Shypoke Eggs | Homesick Texans

You could be forgiven for thinking that shypoke eggs were actually what they claimed. The wide white outer ring surrounding a bright orange raised nub certainly looks like an egg.

However, if you take a closer look, you’ll see that the lift comes from pickled jalapeños and not egg protein, but melted white and yellow cheese that provides the color. Shypoke eggs are not what they seem.

When I first encountered this San Antonio specialty, like many others, I believed it was a fried egg. However, when I learned it was a Tex-Mex appetizer instead, I was even more intrigued. The concept was incredibly clever.

The story of the shypoke egg goes back to a man named Loyal D. Hipp. In 1950 he opened a beer bar called the Hipps Bubble Room on San Antonio’s McCullough Street. It had a festive atmosphere as it was decorated with Christmas lights and a toy train circling the bar.

House specialties were cold beer, greasy burgers, and the aforementioned shypoke eggs. The latter was Hipp’s nod to nachos, then a new Tex-Mex dish.

According to the story, Ingacio Anaya created nachos in 1943 in the Victory Room in Piedras Negras, just across the border from the military town of Eagle Pass, Texas. A group of army women were visiting and asked him to bring a snack to go with their drinks.

Anaya improvised by making corn tortillas crispy, slicing them into quarters, and then layering them with cheese and jalapeño before melting them. He named his creation Nacho’s especiales, which translates to Nacho’s Specials, with Nacho being a nickname for Ignacio.

By the early 1950s, this frontier creation had made its way along the border and throughout South Texas and had become a frequent addition to menus. During that time, Loyal and his son Dick ate a plate of nachos at Nuevo Laredo. As they ate, Loyal decided to make some changes to the original format. The shypoke eggs were the result.

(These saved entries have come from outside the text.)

(** X16. After a geocoding request answered in the 2xx class: the
    description was read as a location name, which is not "Unknown
    Location"; that name was geocoded to a point; the row of the disaster
    holds the name and the point, longitude first, and is otherwise as it
    was, audit trail included; every other disaster, every report and
    every resource is as it was. *)
Theorem geocoding_sets_the_location_only u id s w resp w' :
  handle (PostGeocode u (Some id) s) w = (Val resp, w') →
  succeeded resp = true →
  ∃ d name coords lon lat w1 w2,
    extractLocationFromDescription (default "" s) w = (Val (JStr name), w1)
    ∧ name ≠ "Unknown Location"
    ∧ geocodeLocation name w1 = (Val coords, w2)
    ∧ prop "lon" coords = Some (JNum lon) ∧ prop "lat" coords = Some (JNum lat)
    ∧ find_disaster id (w_disasters w) = Some d
    ∧ find_disaster id (w_disasters w')
      = Some (Disaster (d_id d) (d_title d) name (Some (lon, lat))
                (d_description d) (d_tags d) (d_owner_id d) (d_created_at d)
                (d_audit_trail d))
    ∧ (∀ j, j ≠ id →
            find_disaster j (w_disasters w') = find_disaster j (w_disasters w))
    ∧ w_reports w' = w_reports w ∧ w_resources w' = w_resources w.
Proof.
  cbn. unfold post_geocode. apply guarded_cases; [congruence|].
  intros user _ _.
  destruct (missing s); [by intros [= <- <-]|].
  unfold try_catch. quiet_step quiet_extractLocation.
  destruct (_ || _) eqn:Hname; [by intros [= <- <-]|].
  destruct a as [| | |name| | |]; try by intros [= <- <-].
  apply orb_false_iff in Hname as [_ Hname%String.eqb_neq].
  quiet_step quiet_geocodeLocation.
  unfold disasters_update_location, disasters_update. unfold_m.
  repeat (cbn; branch); intros; cbn in *; simplify_eq; cbn in *;
    try congruence.
  all: match goal with
       | H : find_disaster _ _ = Some _ |- _ => revert H; frame; intros Hfind
       end.
  all: eexists _, name, _, _, _, _, _.
  all: split; [eassumption|]; split; [done|]; split; [eassumption|].
  all: split; [eassumption|]; split; [eassumption|].
  all: split; [exact Hfind|]; split;
    [by rewrite find_patch_same, Hfind|].
  all: split; [intros j Hj; by apply find_patch_other|done].
Qed.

Much like the hen-and-egg story, it’s not clear if the optical illusion came first or simply his idea for a round two-cheese nacho. Regardless, his creation looked like an egg and he named it Shypoke because the word refers to an imaginary bird, which those eggs most certainly were.

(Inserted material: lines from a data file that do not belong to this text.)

Lemma peaksimple_decide_offpeak self df t bat :
  is_weekday_peak self t = false ->
  controller_peaksimple.decide df t bat self =
    (Ok (if (hour t >=? controller_peaksimple.trough_hour self)%Z
         then Rmin (max_charge_rate bat) (available_store_cap bat)
         else 0), self).
Proof.
  intros Hp. unfold is_weekday_peak in Hp.
  unfold controller_peaksimple.decide, bind, get, lift, ret.
  rewrite Hp, py_min2_Rmin. now destruct (hour t >=? _)%Z.
Qed.

Lemma is_weekday_peak_spec self t :
  is_weekday_peak self t = true <->
  In (hour t) (controller_peaksimple.peak_hours self) /\ (dayofweek t <= 4)%Z.
Proof.
  unfold is_weekday_peak. rewrite andb_true_iff, py_in_In, Z.leb_le. tauto.
Qed.

(** C4.  The fixed-schedule controller's [decide] returns
    [-min(max_charge_rate, available_to_discharge, usage at current_time)]
    when the hour of day is in [peak_hours] and the day is Monday to
    Friday; otherwise [min(max_charge_rate, available_store_cap)] when the
    hour of day is at least [trough_hour]; otherwise 0.  The controller
    object is left as it was in every case (the battery and the series are
    only read: the method receives them and returns a number). *)
Theorem C4_peaksimple_decide
    (self : controller_peaksimple.obj) (df : DataFrame) (t : Timestamp)
    (bat : Battery) :
  let peak := In (hour t) (controller_peaksimple.peak_hours self) /\
              (dayofweek t <= 4)%Z in
  (peak -> forall row, loc df t = Ok row ->
     controller_peaksimple.decide df t bat self =
       (Ok (- Rmin (Rmin (max_charge_rate bat) (available_to_discharge bat))
                   (Usage row)), self)) /\
  (~ peak -> (hour t >= controller_peaksimple.trough_hour self)%Z ->
     controller_peaksimple.decide df t bat self =
       (Ok (Rmin (max_charge_rate bat) (available_store_cap bat)), self)) /\
  (~ peak -> (hour t < controller_peaksimple.trough_hour self)%Z ->
     controller_peaksimple.decide df t bat self = (Ok 0, self)) /\
  snd (controller_peaksimple.decide df t bat self) = self /\
  snd (battery_controller.decide df t bat (PeakSimple self)) = PeakSimple self.
Proof.
  intros peak. subst peak.
  assert (Hsnd : snd (controller_peaksimple.decide df t bat self) = self).
  { unfold controller_peaksimple.decide, bind, get, lift, ret.
    destruct (_ && _).
    - now destruct (loc df t).
    - now destruct (hour t >=? _)%Z. }
  repeat split.
  - intros Hp row Hrow. apply peaksimple_decide_peak; [| assumption].
    now apply is_weekday_peak_spec.
  - intros Hp Hh. rewrite peaksimple_decide_offpeak.
    + destruct (Z.geb_spec (hour t) (controller_peaksimple.trough_hour self));
        [reflexivity | lia].
    + destruct (is_weekday_peak self t) eqn:E; [| reflexivity].
      apply is_weekday_peak_spec in E. contradiction.
  - intros Hp Hh. rewrite peaksimple_decide_offpeak.
    + destruct (Z.geb_spec (hour t) (controller_peaksimple.trough_hour self));
        [lia | reflexivity].
    + destruct (is_weekday_peak self t) eqn:E; [| reflexivity].
      apply is_weekday_peak_spec in E. contradiction.
  - exact Hsnd.
  - unfold battery_controller.decide.
    destruct (controller_peaksimple.decide df t bat self) as [r c'] eqn:E.
    cbn in *. now subst.
Qed.

Lemma C4_witness :
  controller_peaksimple.decide demo_df tuesday16 (powerwall 5) schedule =
    (Ok (- Rmin (Rmin (max_charge_rate (powerwall 5))
                      (available_to_discharge (powerwall 5)))
                (Usage (demo_row tuesday16 1 (3 / 10)))), schedule).
Proof.
  apply (proj1 (C4_peaksimple_decide schedule demo_df tuesday16 (powerwall 5))).
  - split; [cbn; auto | vm_compute; discriminate].
  - reflexivity.
Defined.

In 1960, Dick opened his own shop, Little Hipp’s, just a few yards from his father’s apartment. Shypoke eggs were also on his menu. In 1974, Dick opened a shypoke egg stand during the fiesta at San Antonio’s Night in Old San Antonio (NIOSA) festival, and by that time the snack had gained tremendous traction. They are still served today and his stand often has the longest queues.

After Little Hipp’s closed in 2002, one of its chefs, a man named Tim Lang, opened a restaurant called Timbo’s. With the blessing of the Hipp family, he also included eggs on his menu. However, it has since closed, leaving only the Fiesta booth as the only commercial venue to offer them. I decided to try my hand at making them at home.

Now those offered at Fiesta and the eggs’ previous restaurant houses used American cheese. However, in my making, I chose Monterey Jack for the white ring and yellow medium cheddar for my “yolk.”

While you can make these with regular 6-inch corn tortillas, I picked up some small 3-inch corn tortillas meant for street tacos and found that they make the snack more portable. I fry my tortillas, but round tortilla chips could also be used.

Here’s a recipe that gives some pointers regarding the amounts of cheese used and timing. However, if you have experience making proper nachos, you’ll find that not only is this very similar, but it’s also a loose dish that can cater to your own needs as well. Serve with salsa on the side.

Shypoke Eggs

course starter

Kitchen Tex-Mex

portions 4

author Lisa Fain

  • 2 tablespoon safflower oil
  • 16 (3 inch) corn tortillas
  • 16-32 pickled jalapeño slices
  • 8th ounces Monterey Jack shredded
  • 4 ounces yellow cheddar, cut into 16 small squares
  • Salsa to serve
  • Preheat oven to 425°F.

  • Pour the oil onto a sheet pan and place the tortillas on top, spreading them on both sides so they are coated in the oil. Bake on middle shelf for 15-17 minutes or until tortillas are crispy. Take out of the oven.

  • Place an oven rack 6 inches from the heating element. Turn on the broiler.

  • After a few minutes, when cool enough to handle, evenly space the tortillas on the sheet pan if they aren’t already.

  • Place 1 or 2 pickled jalapeño slices in the center of each crispy tortilla. Next, sprinkle 1 tablespoon grated Monterey Jack cheese evenly over the tortilla and jalapeño. Finally, place a square of yellow cheddar in the center over the peppers.

  • When all are coated, place pan under broiler and cook until cheese is melted, 1-2 minutes. Serve immediately with salsa.